Finding similar places
After exploring ways to measure happiness in cities, A Look at Spatial Happiness in Cities, using Tweepy, Text Blob, and ArcGIS, I continued to look for ways to use spatial data to glean important information about our urban surroundings. I was intrigued when a friend mentioned that, as an urban planner, she spent a lot of time identifying places similar to her project sites to serve as precedents. A precedent study is usually conducted as one of the first steps in urban planning projects. The goal is to identify applicable ideas from similar projects. If we could quantify the similarity between places, that would help urban planners find new and similar locations to serve as precedents. But its uses are not limited to urban planning. It would also help businesses and real estate. A retailer may want to find areas like those it has succeeded in already. A real estate agent may be interested in quickly identify areas that clients might like.

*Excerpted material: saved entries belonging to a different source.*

(* ===== verification/InputPath.v ===== *)
(** * From the serial line to the console

    The parts of the firmware together: a packet that arrives on the serial
    line, the interrupt handler that accepts it, and the reports that the main
    task sends while the console polls. *)

From S2P Require Import Prelude Datatypes Descriptors State Interfaces Response.
From S2P Require Import Joystick Reports SerialLink Failsafe HidTask System.

#[local] Opaque report_bytes.

Section path.
Context {E : Type} `{!BoardOps E, !EndpointOps E, !PlatformView E, !Platform E}.
Context (ram : Z → Z) (fuel : nat).

(** The console polls [n] times: each time it takes the packet that waits, and
    the main task makes a turn.  The turns end, and then [Q] holds. *)
Fixpoint polled (n : nat) (Q : firmware E → Prop) (w : firmware E) : Prop :=
  match n with
  | O => Q w
  | S n => ∀ w1, env_changes w w1 (board (usb w)) (set_in (Some []) (ep (usb w))) →
                 ∃ w', HID_Task ram fuel w1 = Ok tt w' ∧ polled n Q w'
  end.

(** Report number [i] of the polls after a packet, which left the firmware in [w0]. *)
Definition report_packet (w0 : firmware E) (i : nat) : list Z :=
  usb_packet 0x30 (Nat.iter (S i) next_counter (counter (rsp w0)))
    (report_bytes (shown_report (stage_at (8 * Z.of_nat i)) (joy w0))).

(** The firmware after [k] polls. *)
Record quiet (w0 : firmware E) (k : nat) (w : firmware E) : Prop := {
  q_plat : plat_ok (usb w);
  q_memory : memory_wf (rsp w) (joy w);
  q_idle : idle_inv (joy w);
  q_synced : state (joy w) = SYNCED;
  q_timer : millis (joy w) = timer_at k;
  q_report : controllerReport (joy w) = controllerReport (joy w0);
  q_free : nextPacketReady (rsp w) = false;
  q_counter : counter (rsp w) = Nat.iter k next_counter (counter (rsp w0));
  q_conf : ep_configured (ep (usb w)) = true;
  q_out : ep_out (ep (usb w)) = None;
  q_sent : ep_sent (ep (usb w)) = ep_sent (ep (usb w0)) ++ map (report_packet w0) (seq 0 k);
}.

Lemma quiet_poll w0 k w w1 :
  (∀ a, is_u8 (ram a)) → (65 ≤ fuel)%nat → quiet w0 k w →
  env_changes w w1 (board (usb w)) (set_in (Some []) (ep (usb w))) →
  ∃ w', HID_Task ram fuel w1 = Ok tt w' ∧ quiet w0 (S k) w'.
Proof.
  intros Hram Hfuel [] (e' & -> & Hok & Hb & He).
  destruct (timer_at_step k (joy w)) as [Hst Hmil]; [done..|].
  destruct (HID_Task_post ram fuel (set_usb e' w) (rsp w)) as (w' & Hrun & Hpost);
    [done..|by cbn; rewrite He|split; cbn; rewrite He; cbn; [by rewrite q_out0|by intros ? [= <-]]| |].
  { unfold task_response. cbn. by rewrite He; cbn; rewrite q_out0. }
  exists w'. split; [done|]. destruct Hpost as [Hok' Hpost]. cbn in Hpost. rewrite He in Hpost.
  cbn in Hpost. destruct Hpost as (Hj & Hr & He' & Hb').
  assert (memory_wf (rsp w') (joy w')) as Hmem.
  { pose proof (before_send_mem _ _ q_memory0) as Hm. rewrite Hr, Hj. destruct (Hm) as [? ? ? ?].
    split; try done. by apply clear_ready_wf, in_reply_wf; [apply (deref_wf _ _ Hm)|]. }
  rewrite before_send_report, stage_report_shown, Hst in Hr, He' by done.
  unfold in_reply in Hr, He'. rewrite q_free0 in Hr, He'.
  destruct (before_send_keeps (joy w)) as (Hks & _ & Hkc).
  split; try done; rewrite ?Hj, ?Hr, ?He', ?Hks, ?Hkc; try done.
  - by apply before_send_idle_inv.
  - cbn. by rewrite q_counter0.
  - cbn [send_in ep_sent set_selected set_out set_in replyBuffer set_ready].
    rewrite q_sent0, seq_S, map_app, <- app_assoc. cbn [map Nat.add]. unfold report_packet at 3.
    cbn [Nat.iter nat_rect]. rewrite q_counter0. unfold shown_report. by rewrite q_report0.
Qed.

Lemma quiet_polls w0 n k w :
  (∀ a, is_u8 (ram a)) → (65 ≤ fuel)%nat → quiet w0 k w → polled n (quiet w0 (k + n)) w.
Proof.
  intros Hram Hfuel. revert k w. induction n as [|n IH]; intros k w Hw; cbn [polled].
  - by rewrite Nat.add_0_r.
  - intros w1 Hw1. destruct (quiet_poll w0 k w w1) as (w' & Hrun & Hq); [done..|].
    exists w'. split; [done|]. rewrite Nat.add_succ_r. by apply (IH (S k)).
Qed.

Lemma polled_mono n (Q R : firmware E → Prop) w :
  (∀ w, Q w → R w) → polled n Q w → polled n R w.
Proof.
  intros HQR. revert w. induction n as [|n IH]; intros w; cbn [polled]; [apply HQR|].
  intros Hw w1 Hw1. destruct (Hw w1 Hw1) as (w' & ? & ?). eauto.
Qed.

(** C3: What the player presses reaches the console.  A packet framed with its
    checksum arrives while the link is synchronised and no request of the
    console is open; nine interrupts accept it.  Then, as long as the console
    polls and no other packet comes, every turn of the main task ends and sends
    exactly one packet: an input report 0x30 with the next value of the counter,
    which is three more modulo 256.  Its controller state is faithful to the packet for the first
    fifteen polls (120 ms), then idle, then idle with HOME pressed from the
    hundredth poll on (800 ms), and idle again after 125 polls. *)
Theorem input_reaches_console `{!AvrCrc, !AvrCrcSpec} (w : firmware E) p q n :
  (∀ a, is_u8 (ram a)) → (65 ≤ fuel)%nat →
  plat_ok (usb w) → joystick_inv (joy w) (LinkSynced []) → memory_wf (rsp w) (joy w) →
  idle_inv (joy w) → nextPacketReady (rsp w) = false →
  ep_configured (ep (usb w)) = true → ep_out (ep (usb w)) = None →
  length p = 8%nat → bytes p → rx_pending (board (usb w)) = p ++ crc8_of p :: q →
  ∃ w0, interrupts 9 w = Ok tt w0 ∧ faithful p (controllerReport (joy w0)) ∧
    polled n (λ w', ep_sent (ep (usb w')) =
                    ep_sent (ep (usb w)) ++ map (report_packet w0) (seq 0 n)) w0.
Proof.
  intros Hram Hfuel Hok Hinv Hmem Hidle Hfree Hconf Hout Hp Hb Hrx.
  destruct (frame_accepted w p q) as
    (w0 & Hrun & Hok0 & Hinv0 & (Hi0 & Hf & _ & Hm0) & _ & _ & Hr0 & He0); [done..|].
  exists w0. split_and!; [done|done|]. eapply polled_mono, (quiet_polls w0 n 0); [|done..|].
  - intros w' Hw'. by rewrite (q_sent _ _ _ Hw'), He0.
  - destruct Hinv0 as [Hl _ _ _ Hc Hi _], Hmem as [Hs _ _ _]. cbn in Hl.
    split; rewrite ?Hr0, ?He0; try done; [|by unfold idle_inv; rewrite Hi0|by destruct Hl|].
    + split; try done. rewrite Hm0. lia.
    + by rewrite app_nil_r.
Qed.
End path.

Import Demo.

(** On the reference board a poll can be run. *)
Fixpoint run_polls (ram : Z → Z) (fuel n : nat) : M (firmware ref_board) unit :=
  match n with
  | O => mret tt
  | S n =>
      modify (λ w, set_usb {| rb_board := rb_board (usb w); rb_ep := set_in (Some []) (rb_ep (usb w)) |} w);;
      HID_Task ram fuel;;
      run_polls ram fuel n
  end.

Lemma polled_run ram fuel n Q (w : firmware ref_board) :
  polled ram fuel n Q w → ∃ w', run_polls ram fuel n w = Ok tt w' ∧ Q w'.
Proof.
  revert w. induction n as [|n IH]; intros w Hp; [by exists w|].
  destruct (Hp (set_usb {| rb_board := rb_board (usb w); rb_ep := set_in (Some []) (rb_ep (usb w)) |} w))
    as (w1 & Hrun & Hp1); [by eexists|].
  destruct (IH w1 Hp1) as (w' & Hrun' & HQ). exists w'. split; [|done].
  cbn [run_polls]. run_step (modify_run (λ w : firmware ref_board,
    set_usb {| rb_board := rb_board (usb w); rb_ep := set_in (Some []) (rb_ep (usb w)) |} w) w).
  by run_step Hrun.
Qed.

Lemma input_reaches_console_witness :
  ∃ w0 w', interrupts 9 (demo_world (demo_packet ++ [crc8_of demo_packet]) demo_synced) = Ok tt w0 ∧
    faithful demo_packet (controllerReport (joy w0)) ∧
    run_polls (λ _, 0) 65 126 w0 = Ok tt w' ∧
    ep_sent (ep (usb w')) = map (report_packet w0) (seq 0 126).
Proof.
  destruct (input_reaches_console (λ _, 0) 65
    (demo_world (demo_packet ++ [crc8_of demo_packet]) demo_synced) demo_packet [] 126)
    as (w0 & Hrun & Hf & Hp);
    [unfold is_u8; lia|lia|exact I|apply demo_synced_inv|apply demo_memory|reflexivity|reflexivity|
     reflexivity|reflexivity|reflexivity|apply (bool_decide_unpack _); vm_compute; exact I|reflexivity|].
  destruct (polled_run _ _ _ _ _ Hp) as (w' & Hpolls & Hsent).
  exists w0, w'. split; [exact Hrun|]. split; [exact Hf|]. split; [exact Hpolls|exact Hsent].
Defined.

I decided to quickly build a proof of concept for such a tool. Since my friend’s use case piqued my interest, I began by thinking about the aspects of place that would define similarity for her precedent searches. When looking for precedent examples, urban planners want to find places that have similar urban structures (street network, built structure, land-use types, population density) and demographics (income, culture, age). In this article, I’ll walk through the methods and decisions I settled on to quantify neighborhood similarity, and demonstrate how data science methods can deliver helpful insights about our cities.
Measuring a Neighborhood
To identify similarities between neighborhoods, we must define a neighborhood. People know what a neighborhood is, but a consistent definition is elusive. For this project, I borrowed the 10-minute walk/ 1/2 mile radius frequently used in urban planning, and created a 1/2 SQMI grid to serve as my neighborhood unit. It is somewhat crude but is fine-grained enough to derive some helpful insights.

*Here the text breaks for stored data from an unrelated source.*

(* ===== verification/Actions.v ===== *)
(** * Trees of actions

    Code that an interrupt can break into: a tree of atomic actions, between
    which the interrupt may come. *)

From S2P Require Import Prelude.

Inductive prog (S A : Type) : Type :=
| Done (a : A)
| Act (X : Type) (m : M S X) (k : X → prog S A).
Arguments Done {S A}.
Arguments Act {S A X}.

#[export] Instance prog_ret S : MRet (prog S) := λ A a, Done a.
Fixpoint prog_bind_go {S A B} (f : A → prog S B) (p : prog S A) : prog S B :=
  match p with
  | Done a => f a
  | Act m k => Act m (λ x, prog_bind_go f (k x))
  end.
#[export] Instance prog_bind S : MBind (prog S) := λ A B f p, prog_bind_go f p.

(** One action. *)
Definition act {S A} (m : M S A) : prog S A := Act m Done.

(** The run without interrupts. *)
Fixpoint run {S A} (p : prog S A) : M S A :=
  match p with
  | Done a => mret a
  | Act m k => m ≫= λ x, run (k x)
  end.

Lemma run_bind {S A B} (p : prog S A) (f : A → prog S B) s :
  run (p ≫= f) s = (run p ≫= λ a, run (f a)) s.
Proof.
  unfold mbind, prog_bind, M_bind. revert s. induction p as [a|X m k IH]; intros s; [done|].
  cbn [prog_bind_go run]. unfold mbind, M_bind. destruct (m s) as [x s'|]; [apply IH|done].
Qed.

Lemma run_act {S A} (m : M S A) s : run (act m) s = m s.
Proof. cbn. unfold mbind, M_bind, mret, M_ret. by destruct (m s). Qed.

The next question to answer: what features should be similar for two neighborhoods to be considered similar? Do we care if both places have similar types of restaurants? Do we care about how the streets are laid out, e.g., in a grid or not? How about the politics of a place? Or something else? In this case, urban structure and demographics are the most important features to measure. If someplace has a similar structure and people, it is similar enough to use as a high-quality precedent. If you are looking for similarity in real estate, e.g., to identify places someone may want to buy a home, the important features will likely be different. Maybe you would care about school quality or park space. I don’t know so, if you work in real estate, please let me know!
Having decided to focus on similarities in structure and demographics, I set out to collect the needed data. To keep the workload manageable and avoid potential data inconsistencies, I focused my tool on Los Angeles County only. It’s the most populous county in the country and has a very deep catalog of open GIS data; it is a good place to start.
Urban Structure Data
Based on my experience with urban planning, I selected four features that speak to urban structure: population density, intersection density, parcel density, and commercial land use density. Places that differ significantly in any of these features will likely feel structurally different from each other. Population density speaks to urban or rural character, intersection density speaks to active vs automotive transportation priorities, parcel density speaks to urban scale, and commercial density speaks to local function.
To engineer the structural features, I pulled census and open urban data from the LA County Geohub into ArcGIS. Population density is derived using ESRI’s enrichment tool using population estimates from the 2018 American Community Survey (ACS), parcel density was created from the LA County Tax Assessors Parcel dataset, intersection density was derived from the LA County Countywide Address Management System (CAMS) street dataset, and commercial land use density was pulled from a subset of the Assessors Parcel dataset. All features were analyzed on the 1/2 SQMI grid.
To assess the demographic similarity between neighborhoods, I settled on four features that I thought exemplified cultural and experiential similarities between neighborhoods: median household income (MHHI), average age, percent of the local population identified as white, and the percent of the local population identified as Hispanic. Income significantly affects how a neighborhood behaves; therefore controlling for MHHI is important in finding neighborhoods that have similar behavior. Like MHHI, age can dictate how a neighborhood feels; a neighborhood with a lot of 20-year-olds feels very different from one filled with families or retirees. Finally, race can impact a neighborhood’s behavior and culture. I included two race features because neighborhood culture is affected, by both the size of different populations and especially the control each may exert over the community. A neighborhood with many white people and few minorities will feel different than one with an equal distribution of cultures, both those neighborhoods will feel different than a majority-minority neighborhood. This is a very complex relationship that is hard to fully distill from data but is important enough to neighborhood similarity to include.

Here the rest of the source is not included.